Opinião

Edmilson Rodrigues e sua realidade paralela tomada por ideias comunistas ultrapassadas

Edmilson Rodrigues, principal político paraense do partido que já é incoerente no próprio nome, o tal de Socialismo e Liberdade (PSOL), é um típico comunista brasileiro que coloca nas costas do “neoliberalismo” todos os males do mundo.

Tudo é culpa do neoliberalismo, dos capitalistas, dos empresários gananciosos e malvadões; do lucro, da ganância e do egoísmo.

E por isso ele defende um sistema oposto, coletivista, que coloca tudo centrado nas mãos de políticos todas as diretrizes econômicas e sociais. Na concepção de Edmilson Rodrigues, o governo ( e por tabela aqueles que estão no seu comando) teria uma áurea divina, igual a Deus, olhando todos e por todos.

Mas a realidade, que é o que mais importa, mostra que todas as tentativas de implementar o comunismo que Edmilson tanto defende, descambaram para mortes, regimes extremamente autoritários e cerceadores das liberdades individuais.

Hoje Edmilson Rodrigues usou a pandemias do coronavírus para criticar o neoliberalismo.

Vejam só. Não há 38 milhões de pessoas na informalidade à toa.

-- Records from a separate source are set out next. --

(* ===== verification/CallRetry.v ===== *)
(** * The retries of a model call (harness/llm_call.py, harness/resilience.py)

    A call to a model may fail in many ways, and the harness answers each: another
    provider, a smaller context, smaller images, no thinking blocks, a wait.
    [call_llm_with_retry] is the loop that does, three attempts long; what a request
    came to at each attempt, what the other workers' guard says and the turn's stop
    are the [Attempt] of that number.

    Times are in milliseconds.  The log of acts is what the loop does to the world:
    the requests it sends, the sleeps, the switches of provider.  Texts hold no lone
    surrogates, so [sanitize_messages] leaves them as they are. *)

From S2P Require Import Prelude.
From S2P Require Import PyStr.
From S2P Require Import Texts.
From S2P Require Import Transcript.
From S2P Require Import ApiErrors.
From stdpp Require Import options.
Local Open Scope Z_scope.

Definition MAX_LLM_RETRIES : nat := 3.
Definition MAX_COMPRESSION_ATTEMPTS : nat := 3.
Definition FALLBACK_CONTEXT_WINDOW : Z := 128000.
Definition MAX_RATE_LIMIT_WAIT : Z := 330000.
Definition RATE_LIMIT_RECHECK_BUFFER : Z := 2000.

(** ** Providers to fall back on (resilience.py, loop.py) *)

Definition Client : Type := string.
Record Slot := mk_slot { slot_client : Client; slot_model : string }.
Record Harness := mk_harness {
  fallback_chain : list Slot; fallback_index : nat;
  llm : Client; current_model : option string;
  primary_config : option (Client * option string); fallback_activated : bool;
  streaming_flag : bool }.
(** [try_activate_fallback] and what the harness makes of it. *)
Definition try_activate_fallback (h : Harness) : option (Client * string * nat * option (Client * option string)) :=
  slot ← fallback_chain h !! fallback_index h;
  let primary := if fallback_activated h then primary_config h else Some (llm h, current_model h) in
  Some (slot_client slot, slot_model slot, S (fallback_index h), primary).
Definition activate_fallback (h : Harness) : bool * Harness :=
  match try_activate_fallback h with
  | Some (client, model, index, primary) => (true, mk_harness (fallback_chain h) index client (Some model) primary true (streaming_flag h))
  | None => (false, h)
  end.
Definition set_streaming_enabled (b : bool) (h : Harness) : Harness :=
  mk_harness (fallback_chain h) (fallback_index h) (llm h) (current_model h) (primary_config h) (fallback_activated h) b.
(* ===== verification/MemoryRemote.v ===== *)
(** * Memory in the object store (memory/r2_store.py, runtime/memory_io.py, api/routes/memory.py, harness/context_files.py)

    The memory of a session that writes through the API: an object for each key, with
    a version and a text of entries.  A request to change it reads both objects,
    checks and edits the text it read, reads the version again and writes; requests
    run side by side, one [step] between two of their reads and writes.

    An object is what [decode_envelope] makes of its bytes.  [memory_guard] and
    [beyond] are those of Memory.v. *)

From S2P Require Import Prelude.
From S2P Require Import Texts.
From S2P Require Import Regex.
From S2P Require Import MemoryKeys.
From S2P Require Import Memory.
From stdpp Require Import gmap options.
Local Open Scope nat_scope.

(** ** What is written is looked at again *)

Section context.
Variable beyond : N → bool.
Definition dot : regex := not_in [newline].
Definition CONTEXT_THREAT_PATTERNS : list (regex * string) :=
  [(spaced [lit "ignore"; one_of ["previous"; "all"; "above"; "prior"]; lit "instructions"], "prompt_injection");
   (spaced [lit "do"; lit "not"; lit "tell"; lit "the"; lit "user"], "deception_hide");
   (spaced [lit "system"; lit "prompt"; lit "override"], "sys_prompt_override");
   (spaced [lit "disregard"; one_of ["your"; "all"; "any"]; one_of ["instructions"; "rules"; "guidelines"]], "disregard_rules");
   (spaced [lit "act"; lit "as"; one_of ["if"; "though"]; lit "you"; Or (spaced [lit "have"; lit "no"]) (spaced [lit "don't"; lit "have"]);
            one_of ["restrictions"; "limits"; "rules"]], "bypass_restrictions");
   (in_turn [lit "<!--"; Star (not_in (u ">")); one_of ["ignore"; "override"; "system"; "secret"; "hidden"]; Star (not_in (u ">")); lit "-->"], "html_comment_injection");
   (in_turn [lit "<"; Star space; lit "div"; blanks; lit "style"; Star space; lit "="; Star space; Letter (λ c, bool_decide (c ∈ [34; 39]%N)); Star dot;
             lit "display"; Star space; lit ":"; Star space; lit "none"], "hidden_div");
   (in_turn [lit "translate"; blanks; Star dot; blanks; lit "into"; blanks; Star dot; blanks; lit "and"; blanks; one_of ["execute"; "run"; "eval"]], "translate_execute");
   (sends_secret beyond "curl", "exfil_curl");
   (in_turn [lit "cat"; blanks; Star dot; one_of [".env"; "credentials"; ".netrc"; ".pgpass"]], "read_secrets")].
(** The characters, with how a finding names them. *)
Definition CONTEXT_INVISIBLE_CHARS : list (N * string) :=
  [(8203, "U+200B"); (8204, "U+200C"); (8205, "U+200D"); (8288, "U+2060"); (65279, "U+FEFF");
   (8234, "U+202A"); (8235, "U+202B"); (8236, "U+202C"); (8237, "U+202D"); (8238, "U+202E")]%N.
Definition context_findings (content : Text) : list string :=
  ((λ p, "invisible unicode " +:+ p.2) <$> filter (λ p, p.1 ∈ content) CONTEXT_INVISIBLE_CHARS)
  ++ (snd <$> filter (λ p, search p.1 content = true) CONTEXT_THREAT_PATTERNS).
Definition scan_context_content (content : Text) (filename : string) : Text :=
  match context_findings content with
  | [] => content
  | findings => u ("[BLOCKED: " +:+ filename +:+ " contained potential prompt injection (" +:+ PyStr.join ", " findings +:+ "). Content not loaded.]")
  end.
End context.

(** ** Objects *)

Inductive Object := Envelope (version : Z) (text : Text) | Junk.
Notation Bucket := (gmap string Object).
Definition read_user_memory (b : Bucket) (key : string) : option (Text * Z) :=
  match b !! key with Some (Envelope v t) => Some (t, v) | _ => None end.
Definition write_user_memory (beyond : N → bool) (b : Bucket) (key : string) (content : Text) (expected_version : Z) : Bucket * Z :=
  let v := (expected_version + 1)%Z in (<[key := Envelope v (scan_context_content beyond content "memory")]> b, v).
(** A mapping with the external port 65616 and a lease of 2^32 + 60
    seconds is sent as port 80 with a lease of 60 seconds, and accepted. *)
Lemma actions_sent_are_well_formed_witness :
  AddPortMapping (clientOf (obligingDevice "http://192.168.1.1/"))
    (Some {| ExternalPort := 65616; InternalPort := 80;
             InternalIP := "192.168.1.100"; Protocol := "tcp";
             Description := "Test"; Duration := 2 ^ 32 + 60 |}) []
  = (None,
     [EvAddPortMapping
        {| NewRemoteHost := EmptyString; NewExternalPort := 80;
           NewProtocol := "TCP"; NewInternalPort := 80;
           NewInternalClient := "192.168.1.100"; NewEnabled := true;
           NewPortMappingDescription := "Test"; NewLeaseDuration := 60 |}
        None]).
Proof.
  destruct (actions_sent_are_well_formed
              (clientOf (obligingDevice "http://192.168.1.1/"))
              (Some {| ExternalPort := 65616; InternalPort := 80;
                       InternalIP := "192.168.1.100"; Protocol := "tcp";
                       Description := "Test"; Duration := 2 ^ 32 + 60 |})
              0 "tcp" [])
    as [(evs & Hlog & _ & Hsent) _].
  destruct (Hsent _ (obligingDevice "http://192.168.1.1/")
                  eq_refl eq_refl eq_refl) as [Hevs Hresult].
  rewrite (surjective_pairing (AddPortMapping _ _ _)), Hlog, Hresult, Hevs.
  reflexivity.
Defined.

(** ** Annotations *)

Lemma Atoi_range (s : string) (v : Z) :
  strconv.Atoi s = Some v → - 2 ^ 63 ≤ v ≤ 2 ^ 63 - 1.
Proof.
  assert (∀ sign t, strconv.unsigned sign t = Some v →
                    - 2 ^ 63 ≤ v ≤ 2 ^ 63 - 1) as Hunsigned.
  { intros sign t. unfold strconv.unsigned.
    destruct t as [|a t]; [discriminate|].
    destruct (strconv.digits (String a t) 0) as [n|]; [|discriminate].
    destruct (_ && _) eqn:Hrange; [|discriminate].
    intros [= <-]. apply andb_true_iff in Hrange as [?%Z.leb_le ?%Z.leb_le].
    lia. }
  unfold strconv.Atoi. destruct s as [|a s]; [discriminate|].
  destruct (Ascii.eqb a "+"); [apply Hunsigned|].
  destruct (Ascii.eqb a "-"); apply Hunsigned.
Qed.

Lemma digit_pretty_N_char (r : N) :
  (r < 10)%N → strconv.digit (pretty_N_char r) = Some (Z.of_N r).
Proof.
  intros Hr.
  assert (r = 0 ∨ r = 1 ∨ r = 2 ∨ r = 3 ∨ r = 4 ∨ r = 5 ∨ r = 6 ∨ r = 7
          ∨ r = 8 ∨ r = 9)%N as Hcases by lia.
  repeat (destruct Hcases as [->|Hcases]; [reflexivity|]).
  by subst.
Qed.

Lemma digits_pretty_N_go (x : N) :
  ∀ s, strconv.digits (pretty_N_go x s) 0 = strconv.digits s (Z.of_N x).
Proof.
  induction (N.lt_wf_0 x) as [x _ IH]; intros s.
  destruct (decide (x = 0)%N) as [->|Hx].
  { by rewrite pretty_N_go_0. }
  rewrite pretty_N_go_step by lia.
  rewrite IH by (apply N.div_lt; lia).
  simpl. rewrite digit_pretty_N_char by (apply N.mod_lt; lia).
  f_equal. rewrite N2Z.inj_div, N2Z.inj_mod.
  change (Z.of_N 10) with 10. pose proof (Z.div_mod (Z.of_N x) 10). lia.
Qed.

Lemma digits_pretty (n : Z) :
  0 ≤ n → pretty n ≠ EmptyString ∧ strconv.digits (pretty n) 0 = Some n.
Proof.
  intros Hn. destruct n as [|p|p]; [done| |lia].
  unfold pretty, pretty_Z, pretty, pretty_positive, pretty, pretty_N.
  rewrite decide_False by done.
  pose proof (digits_pretty_N_go (N.pos p) EmptyString) as Hdigits.
  simpl in Hdigits. split; [|exact Hdigits].
  intros Hempty. rewrite Hempty in Hdigits. discriminate.
Qed.
(** X7.  A record whose expiry, in milliseconds, lies beyond the range
    of JavaScript dates cannot be projected: [_getRddnTransfer] throws
    the RangeError of [toISOString], and the notification handler that
    asked for the transfer emits nothing. *)
Theorem getRddnTransfer_expiry_out_of_range : forall self c _id r m p w,
  contract self = Some c ->
  getTransfer_call c _id = Normal r ->
  raw_from r <> zero_address ->
  getMoneyIdByTransferId_call c _id = Normal m ->
  getIlpPacket_call c _id = Normal p ->
  8640000000000000 < Z.abs (raw_expiry r * 1000) ->
  _getRddnTransfer self _id = Throw (RangeError "Invalid time value") /\
  onUpdate self _id w = (Throw (RangeError "Invalid time value"), w).
Proof.
  intros self c _id r m p w Hc Hr Hz Hm Hp Hexp.
  assert (H : _getRddnTransfer self _id = Throw (RangeError "Invalid time value")).
  { unfold _getRddnTransfer. rewrite Hc, Hr. cbn [cbind].
    destruct (String.eqb_spec (raw_from r) zero_address) as [E|_]; [contradiction|].
    rewrite Hm, Hp. cbn [cbind]. unfold Date_toISOString.
    apply Z.ltb_lt in Hexp. rewrite Hexp. reflexivity. }
  split; [exact H|].
  unfold onUpdate, bind, lift. rewrite H. reflexivity.
Qed.

Lemma getRddnTransfer_expiry_out_of_range_witness :
  _getRddnTransfer (Sample.connected [] Sample2.far_future) Sample.ledgerId
  = Throw (RangeError "Invalid time value") /\
  onUpdate (Sample.connected [] Sample2.far_future) Sample.ledgerId Sample.w0
  = (Throw (RangeError "Invalid time value"), Sample.w0).
Proof.
  apply (getRddnTransfer_expiry_out_of_range
           (Sample.connected [] Sample2.far_future) (Sample.store Sample2.far_future)
           Sample.ledgerId Sample2.far_future "JPY-1" "0x68656c6c6f" Sample.w0);
    try reflexivity.
  vm_compute. discriminate.
Defined.

(** X8.  The [from] and [to] of a projected transfer are the two
    addresses of the record behind the plugin's prefix, so that
    [accountToHex] with that prefix recovers both addresses. *)
Theorem getRddnTransfer_accounts : forall self c _id r t,
  contract self = Some c ->
  getTransfer_call c _id = Normal r ->
  raw_from r <> zero_address ->
  _getRddnTransfer self _id = Normal t ->
  from t = _prefix self ++ raw_from r /\
  to t = _prefix self ++ raw_to r /\
  (is_address (raw_from r) = true ->
   accountToHex (from t) (_prefix self) = Normal (raw_from r)) /\
  (is_address (raw_to r) = true ->
   accountToHex (to t) (_prefix self) = Normal (raw_to r)).
Proof.
  intros self c _id r t Hc Hr Hz H.
  unfold _getRddnTransfer in H. rewrite Hc, Hr in H. cbn [cbind] in H.
  destruct (String.eqb_spec (raw_from r) zero_address) as [E|_]; [contradiction|].
  destruct (getMoneyIdByTransferId_call c _id); [|discriminate H].
  destruct (getIlpPacket_call c _id); [|discriminate H].
  cbn [cbind] in H.
  destruct (Date_toISOString (raw_expiry r * 1000)); [|discriminate H].
  cbn [cbind] in H. injection H as <-. cbn [from to]. unfold hexToAccount.
  split; [reflexivity|]. split; [reflexivity|].
  split; intros Ha; unfold accountToHex, startsWith;
    rewrite prefix_append, slice_append; cbn [negb];
    rewrite (match_account_address _ Ha); reflexivity.
Qed.

Lemma getRddnTransfer_accounts_witness :
  exists t,
    _getRddnTransfer (Sample.connected [] (Sample.raw Sample.bob_address Sample.carol_address 0 0))
                     Sample.ledgerId = Normal t /\
    accountToHex (from t) "test.rddn." = Normal Sample.bob_address /\
    accountToHex (to t) "test.rddn." = Normal Sample.carol_address.
Proof.
  eexists. split; [vm_compute; reflexivity|].
  match goal with
  | |- accountToHex (from ?t) _ = _ /\ _ =>
      assert (Hz : raw_from (Sample.raw Sample.bob_address Sample.carol_address 0 0)
                   <> zero_address) by (vm_compute; discriminate);
      assert (Ht : _getRddnTransfer
                     (Sample.connected [] (Sample.raw Sample.bob_address Sample.carol_address 0 0))
                     Sample.ledgerId = Normal t) by (vm_compute; reflexivity);
      destruct (getRddnTransfer_accounts
                  (Sample.connected [] (Sample.raw Sample.bob_address Sample.carol_address 0 0))
                  (Sample.store (Sample.raw Sample.bob_address Sample.carol_address 0 0))
                  Sample.ledgerId
                  (Sample.raw Sample.bob_address Sample.carol_address 0 0)
                  t eq_refl eq_refl Hz Ht) as (_ & _ & Hfrom & Hto)
  end.
  split; [apply Hfrom | apply Hto]; reflexivity.
Defined.

(** ** Dispatch at the edges *)

(** X9.  A notification for an id the contract has no record of still
    emits an event: the "not found" transfer goes out under the name
    [event_], the state being the empty string, and a Fulfill
    notification loses its fulfillment on the way.  (The plugin's own
    account is assumed not to be the empty string.) *)
Theorem notification_for_unknown_id : forall self c _id r fulfillment w,
  contract self = Some c ->
  getTransfer_call c _id = Normal r ->
  raw_from r = zero_address ->
  getAccount self <> "" ->
  let unknown := Emitted "event_" [ATransfer (Spec.set_id (hexToUuid _id) Spec.not_found)] in
  onUpdate self _id w = (Normal tt, mkWorld (now w) (log w ++ [(now w, unknown)])) /\
  onFulfill self _id fulfillment w = (Normal tt, mkWorld (now w) (log w ++ [(now w, unknown)])).
Proof.
  intros self c _id r fulfillment w Hc Hr Hz Hacc. cbv zeta.
  assert (Ht : _getRddnTransfer self _id
               = Normal (Spec.set_id (hexToUuid _id) Spec.not_found)).
  { unfold _getRddnTransfer. rewrite Hc, Hr. cbn [cbind].
    rewrite Hz, String.eqb_refl. reflexivity. }
  assert (Hne : String.eqb "" (getAccount self) = false).
  { destruct (String.eqb_spec "" (getAccount self)) as [E|_]; [|reflexivity].
    symmetry in E. contradiction. }
  split.
  - rewrite (onUpdate_dispatches _ _ _ _ Ht).
    unfold _processUpdate. cbn [from to Spec.set_id Spec.not_found]. rewrite Hne. reflexivity.
  - rewrite (onFulfill_dispatches _ _ _ _ _ Ht).
    unfold _processUpdate. cbn [from to Spec.set_id Spec.not_found]. rewrite Hne. reflexivity.
Qed.

Lemma notification_for_unknown_id_witness :
  effects (snd (onFulfill (Sample.connected [] (Sample.raw zero_address zero_address 0 0))
                          Sample.ledgerId "0xfbff" Sample.w0))
  = [Emitted "event_" [ATransfer (Spec.set_id Sample.uuid Spec.not_found)]].
Proof.
  destruct (notification_for_unknown_id
              (Sample.connected [] (Sample.raw zero_address zero_address 0 0))
              (Sample.store (Sample.raw zero_address zero_address 0 0))
              Sample.ledgerId (Sample.raw zero_address zero_address 0 0) "0xfbff" Sample.w0
              eq_refl eq_refl eq_refl) as [_ H].
  - vm_compute. discriminate.
  - rewrite H. reflexivity.
Defined.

Primeiro ponto: Edmilson demoniza empresários, defende políticas econômicas que destroem riqueza (o que significa que geram desemprego), se posiciona contra qualquer projeto para tirar o país da crise, defende leis trabalhistas que prejudicam os mais pobres de acessarem o mercado formal.

Segundo ponto: Edmilson Rodrigues esquece, por conveniência e desonestidade intelectual, que a explosão da informalidade no Brasil aconteceu justamente por causa da crise econômica provocada pelo governo Dilma e o PT, inclusive o deputado paraense tem grande afeto e se inspira.

Terceiro e último ponto: Edmilson Rodrigues além de “esquecer” de quem criou a crise atual pelo qual o Brasil tenta sair e defender políticas antimercado, ignora a falha do ESTADO BRASILEIRO em dar assistência aos mais pobres. Um país que gasta 65% do orçamento em salários, pensões e aposentadorias e, paralelo, não consegue oferecer saúde, educação e saneamento aos seus cidadãos mais pobres, não tem como dar certo.

Um país que gasta mais com um deputado como Edmilson Rodrigues e deixa “Dona Maria”, lá da Terra Firme, ao relento, não tem como dar certo. São essas distorções que ED não consegue enxergar, o que não é anormal, já que o mesmo já disse que seu salário de R$ 33 mil é razoável, não se reconhece como sendo do topo da elite deste país, sendo financiado, pelo 200 milhões de brasileiros, incluindo os 38 milhões que estão na informalidade.

Edmilson Rodrigues vive num mundo paralelo perdido em suas teorias ultrapassadas.